In the original post's comments, Daniel Powell noted that one of the scariest things that could happen is for someone to say "who shall carry forth this aspect?" and have only silence. And at the time I just parsed the silence as... awkward. Or something. Like maybe the default thing is that people get all their dreams taken on by their friends into the future, but sometimes nobody cared enough about a person and _that_'s when the thing is lost forever.
But, no.
The default is that almost everything is lost.
Imagine if, every time a person died, at the funeral, you gathered together with all the surviving pieces of that person. All the stories you know from their past. All your knowledge about who they were. All the desires they had to enact upon the world, that you could choose continue to enact with all of their passion and drive.
And you look together at those things.
And, every single time, you know that's... just not *actually* **possible** to carry each of those things forward.
And you have the opportunity, at the funeral, to save as much of that person as you can. They are still there. The fragments of them are right fucking there, and you could save them – incorporate their agency into yourself, or, hell, build yourself a tulpa to keep their personality itself.

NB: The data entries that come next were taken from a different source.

Local Open Scope string_scope.

Lemma removeNonDigits_idempotent (s : string) :
  removeNonDigits (removeNonDigits s) = removeNonDigits s.
Proof.
  induction s as [|c rest IH]; simpl; [reflexivity |].
  destruct (isDigit c) eqn:D; simpl; [| exact IH].
  now rewrite D, IH.
Qed.

Lemma removeNonDigits_allDigits (s : string) :
  allDigits (removeNonDigits s) = true.
Proof.
  unfold allDigits.
  induction s as [|c rest IH]; simpl; [reflexivity |].
  destruct (isDigit c) eqn:D; simpl; [| exact IH].
  now rewrite D, IH.
Qed.

(** X9: [phoneURL] gives the empty string for a phone number that is not
    there or empty, and otherwise [tel:] followed by the digits of the
    number and nothing else; applied to its own result it changes
    nothing. *)
Theorem phoneURL_digits_only :
  forall phone : option string,
    (phoneURL phone = EmptyString
     \/ exists digits,
         phoneURL phone = "tel:" ++ digits /\ allDigits digits = true)
    /\ (phoneURL phone = EmptyString <->
        phone = None \/ phone = Some EmptyString)
    /\ phoneURL (Some (phoneURL phone)) = phoneURL phone.
Proof.
  intros [[|c s]|].
  - simpl. split; [now left |]. split; [| reflexivity].
    split; [intros _; now right | reflexivity].
  - assert (phoneURL (Some (String c s))
            = "tel:" ++ removeNonDigits (String c s)) as E by reflexivity.
    rewrite E.
    split.
    + right; eexists; split; [reflexivity | apply removeNonDigits_allDigits].
    + split.
      * split; [discriminate | intros [H|H]; discriminate].
      * assert (phoneURL (Some ("tel:" ++ removeNonDigits (String c s)))
                = "tel:" ++ removeNonDigits
                              ("tel:" ++ removeNonDigits (String c s))) as E'
            by reflexivity.
        rewrite E'.
        assert (forall t, removeNonDigits ("tel:" ++ t) = removeNonDigits t)
          as T by reflexivity.
        now rewrite T, removeNonDigits_idempotent.
  - simpl. split; [now left |]. split; [| reflexivity].
    split; [intros _; now left | reflexivity].
Qed.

But you have to be honest with yourself – it doesn't do any good to claim you could keep that fragment alive if you can't. And you probably won't, because it's too much work.
And piece by piece, together, you decide how much of your gone friend you have it in you to preserve.
You could perhaps take on *only* a shadow of fragment – you can't care about The Thing as much as your friend did, but you can care a bit, enough to keep it half alive for one or two more generations.
One way or another, together, you decide how much of your lost friend you are able and willing to save.
And then, the pieces that are left, uncarried forward, gone forever...
Well, you mourn.
It's all you can do.
...
...
I don't think this should actually become an institution (largely because it'd be hard to solve the "not pressure people into either taking enormous commitments that will harm them, or deceive themselves into thinking they have taken on a commitment when in fact they haven't.")
But, I... sort of feel like maybe everyone should have visualized this at least once, to comprehend the enormity of what is lost.
One of the functions/problems of funeral rituals is coordinating the direction support needs to go - people support people who were closer to the deceased/are having a harder time, and get support from people who are having less of a hard time.
I guess this means a funeral is a two-group event, at least along that axis - you have the group of people being comforted (family and close friends), and then the group of less-close acquaintances, who (aside from being there to deal with their own grief) are also there to comfort the first group (both by direct action, and by showing them the person they lost mattered to people).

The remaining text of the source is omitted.